Maryland’s deregulated energy market, in which third-party electricity and gas suppliers compete with the big utilities, isn’t delivering on promises from 1999 to lower utility rates. In fact, it’s led the roughly one-in-five Maryland households that have switched to third-party suppliers to overpay by a combined $255 million from 2014 to 2017, while allowing companies to take advantage of low-income customers with marketing tactics, according to a new Abell Foundation report.
Co-authors Laurel Peltier (a.k.a. GreenLaurel here at Baltimore Fishbowl) and electrical and nuclear engineer Arjun Makhijani concluded the state’s market has become “dysfunctional,” relative to the state’s original goal of helping customer save money. They deduced that by comparing billing data from the roughly 60 third-party suppliers with rates from the state’s five major electrical utilities (Baltimore’s is BGE, of course) and two natural gas suppliers–and by interviewing dozens of low-income bill payers who’d switched to third-party companies, most of them convinced to do so by marketing reps promising them gift cards and other small-time incentives.

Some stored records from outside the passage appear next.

(** [(~s + 1) ^ (x - s)] with [s] the sign is the magnitude. *)
Lemma magnitude (x : Z) :
  in_s w x ->
  (bnot w (b2z (x <? 0)) +[w] 1) .^ (uwrap w x -[w] b2z (x <? 0)) = Z.abs x.
Proof using Hw Hq.
  intros [Hx0 Hx1]. pose proof (pow2_half w ltac:(lia)).
  assert (0 < 2 ^ (w - 1)) by (apply pow2_pos; lia).
  rewrite uwrap_sub_l. destruct (Z.ltb_spec x 0); simpl b2z.
  - rewrite bnot_val by (unfold in_u; lia).
    rewrite (uwrap_small w (2 ^ w - 1 - 1 + 1)) by (unfold in_u; lia).
    replace (2 ^ w - 1 - 1 + 1) with (2 ^ w - 1) by lia.
    rewrite <- (uwrap_add_multiple w _ 1), uwrap_small by (unfold in_u; lia).
    rewrite lxor_ones by (unfold in_u; lia). lia.
  - rewrite bnot_val by (unfold in_u; lia).
    replace (2 ^ w - 1 - 0 + 1) with (0 + 1 * 2 ^ w) by lia.
    rewrite uwrap_add_multiple, (uwrap_small w 0) by (unfold in_u; lia).
    rewrite Z.lxor_0_l, uwrap_small by (unfold in_u; lia). lia.
Qed.

(** The two-word conditional negation: the high half of [-p] or of [p]. *)
Lemma negate_high (p : Z) (neg : bool) :
  0 <= p < 2 ^ w * 2 ^ w ->
  let rs := b2z neg in
  let h1 := p / 2 ^ w in
  let l1 := p mod 2 ^ w in
  let l2 := l1 -[w] rs in
  uwrap w (- rs) .^ (h1 -[w] b2z (l1 <? l2))
    = uwrap w ((if neg then - p else p) / 2 ^ w).
Proof using Hw Hq.
  intros Hp. cbv zeta. assert (HB : 0 < 2 ^ w) by (apply pow2_pos; lia).
  destruct (div_mod_ex p (2 ^ w) HB) as (h & l & E & Hl & -> & ->).
  assert (0 <= h < 2 ^ w) by nia.
  destruct neg; cbn [b2z].
  - change (Z.opp 1) with (-1). replace (uwrap w (-1)) with (2 ^ w - 1)
      by (rewrite <- (uwrap_add_multiple w (-1) 1), uwrap_small; unfold in_u; lia).
    rewrite lxor_uwrap_ones by lia.
    destruct (Z.eq_dec l 0) as [-> |].
    + assert (2 ^ 1 < 2 ^ w) by (apply Z.pow_lt_mono_r; lia).
      replace (uwrap w (0 - 1)) with (2 ^ w - 1)
        by (rewrite <- (uwrap_add_multiple w (0 - 1) 1), uwrap_small; unfold in_u; lia).
      replace (- p) with (- h * 2 ^ w) by lia. rewrite Z.div_mul by lia.
      destruct (Z.ltb_spec 0 (2 ^ w - 1)); [simpl b2z; f_equal; lia | lia].
    + rewrite (uwrap_small w (l - 1)) by (unfold in_u; lia).
      destruct (Z.ltb_spec l (l - 1)); [lia | simpl b2z]. f_equal.
      replace (- p) with ((2 ^ w - l) + (- h - 1) * 2 ^ w) by lia.
      rewrite Z_div_plus_full, (Z.div_small (2 ^ w - l)); lia.
  - rewrite !Z.sub_0_r, (uwrap_small w l) by (unfold in_u; lia).
    rewrite Z.ltb_irrefl. simpl b2z. unfold uwrap at 1. rewrite Z.mod_0_l, Z.lxor_0_l by lia.
    f_equal. rewrite Z.sub_0_r. apply Z.div_unique with (r := l); lia.
Qed.
End MulHigh.

Lemma mulhu_value (w q x y : Z) :
  w = 2 * q -> 0 < q -> in_u w x -> in_u w y -> mulhu w x y = x * y / 2 ^ w.
Proof.
  intros Hw Hq Hx Hy. unfold mulhu. rewrite (half_mask w q), (half_width w q) by assumption.
  apply (product_halves w q Hw Hq x y Hx Hy).
Qed.

Lemma abs_in_u (w x : Z) : 0 < w -> in_s w x -> in_u w (Z.abs x).
Proof. intros Hw [? ?]. pose proof (pow2_half w Hw). unfold in_u. pow_pos. lia. Qed.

A quick explainer: Third-party suppliers and major utilities offer the same energy, save for a select few firms that specialize in offering 100 percent renewable power to the environmentally conscious. But under a 1999 law passed by the Maryland legislature, major utilities like BGE and Pepco were required to sell their power plants, and third-party companies were permitted to purchase the generated power and sell it at their own rates to households. The idea was that the competition would drive down prices and help the consumer.